(** The world once the active backend has taken the entry. *)
Definition stored (entry : Submission) (w : World) : World :=
  match pool w with
  | None => set_submissions (submissions w ++ [entry]) w
  | Some db =>
      set_pool (Some (mkDb (db_sites db) (db_submissions db ++ [submission_row entry])))
               (after_query w)
  end.

(** The element that the active backend keeps for an entry: the object
    itself in the in-process list, the inserted row in the table. *)
Definition persisted (entry : Submission) (w : World) : Submission :=
  match pool w with
  | None => entry
  | Some _ => submission_row entry
  end.

(** The error kinds with which [/v1/submit] turns a request away before
    it reaches the store. *)
Definition rejected_before_store (error : ErrorKind) : bool :=
  match error with
  | missing_fields | honeypot_triggered | origin_not_allowed
  | invalid_token | token_expired | submit_too_fast
  | invalid_access_token | access_token_expired => true
  | _ => false
  end.

(** The next reading of the clock. *)
Definition now_of (w : World) : Z := clock (env w) (ticks w).

(** ** The handlers, phase by phase

    Closed forms of what a handler does from a given point on; the
    lemmas of the section on running the handlers prove that the handlers
    compute them. *)

Section Phases.

Variable cfg : Config.

(** The world after a challenge issued in [w]. *)
Definition issued_world (siteKey : string) (w : World) : World :=
  challengeTokens_set ("tok_" +:+ randomBytesHex (env w) (rb_calls w))
                      (mkChallenge siteKey (clock (env w) (S (ticks w))) false)
                      (set_ticks (S (S (ticks w)))
                         (set_rb_calls (S (rb_calls w)) (set_ticks (S (ticks w)) w))).

(** The world after a successful verification started in [w]. *)
Definition verified_world (siteKey token : string) (record : ChallengeRecord)
           (w : World) : World :=
  let w1 := set_ticks (S (ticks w)) (after_query w) in
  let w2 := set_rb_calls (S (rb_calls w)) (mark_verified token record w1) in
  accessTokens_set ("acc_" +:+ randomBytesHex (env w) (rb_calls w))
                   (mkAccess siteKey (clock (env w) (S (ticks w))))
                   (set_ticks (S (S (ticks w))) w2).

(** The tail of the submit handler, from [const eventId] on, started
    in [w]. *)
Definition store_phase (req : SubmitRequest) (siteKey : string) (payload : json)
           (w : World) : Outcome Response * World :=
  let eventId := "evt_" +:+ render (now_of w) in
  let entry := mkSubmission eventId siteKey payload (sr_fingerprint req)
                            (sr_ip req) (sr_ua req) (sr_origin req) in
  let w1 := set_ticks (S (ticks w)) w in
  if storage_accepts eventId w1 then (Return (RespSubmit eventId), stored entry w1)
  else (Return (RespError 500 storage_failed), after_query w1).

◆ ◆ ◆

**PROBLEM DESCRIPTION**
Your task is to reproduce all the records above exactly as they appear.

**ANSWER TO THIS TASK**
(** The world once the active backend has taken the entry. *)
Definition stored (entry : Submission) (w : World) : World :=
  match pool w with
  | None => set_submissions (submissions w ++ [entry]) w
  | Some db =>
      set_pool (Some (mkDb (db_sites db) (db_submissions db ++ [submission_row entry])))
               (after_query w)
  end.

(** The element that the active backend keeps for an entry: the object
    itself in the in-process list, the inserted row in the table. *)
Definition persisted (entry : Submission) (w : World) : Submission :=
  match pool w with
  | None => entry
  | Some _ => submission_row entry
  end.

(** The error kinds with which [/v1/submit] turns a request away before
    it reaches the store. *)
Definition rejected_before_store (error : ErrorKind) : bool :=
  match error with
  | missing_fields | honeypot_triggered | origin_not_allowed
  | invalid_token | token_expired | submit_too_fast
  | invalid_access_token | access_token_expired => true
  | _ => false
  end.

(** The next reading of the clock. *)
Definition now_of (w : World) : Z := clock (env w) (ticks w).

(** ** The handlers, phase by phase

    Closed forms of what a handler does from a given point on; the
    lemmas of the section on running the handlers prove that the handlers
    compute them. *)

Section Phases.

Variable cfg : Config.

(** The world after a challenge issued in [w]. *)
Definition issued_world (siteKey : string) (w : World) : World :=
  challengeTokens_set ("tok_" +:+ randomBytesHex (env w) (rb_calls w))
                      (mkChallenge siteKey (clock (env w) (S (ticks w))) false)
                      (set_ticks (S (S (ticks w)))
                         (set_rb_calls (S (rb_calls w)) (set_ticks (S (ticks w)) w))).

(** The world after a successful verification started in [w]. *)
Definition verified_world (siteKey token : string) (record : ChallengeRecord)
           (w : World) : World :=
  let w1 := set_ticks (S (ticks w)) (after_query w) in
  let w2 := set_rb_calls (S (rb_calls w)) (mark_verified token record w1) in
  accessTokens_set ("acc_" +:+ randomBytesHex (env w) (rb_calls w))
                   (mkAccess siteKey (clock (env w) (S (ticks w))))
                   (set_ticks (S (S (ticks w))) w2).

(** The tail of the submit handler, from [const eventId] on, started
    in [w]. *)
Definition store_phase (req : SubmitRequest) (siteKey : string) (payload : json)
           (w : World) : Outcome Response * World :=
  let eventId := "evt_" +:+ render (now_of w) in
  let entry := mkSubmission eventId siteKey payload (sr_fingerprint req)
                            (sr_ip req) (sr_ua req) (sr_origin req) in
  let w1 := set_ticks (S (ticks w)) w in
  if storage_accepts eventId w1 then (Return (RespSubmit eventId), stored entry w1)
  else (Return (RespError 500 storage_failed), after_query w1).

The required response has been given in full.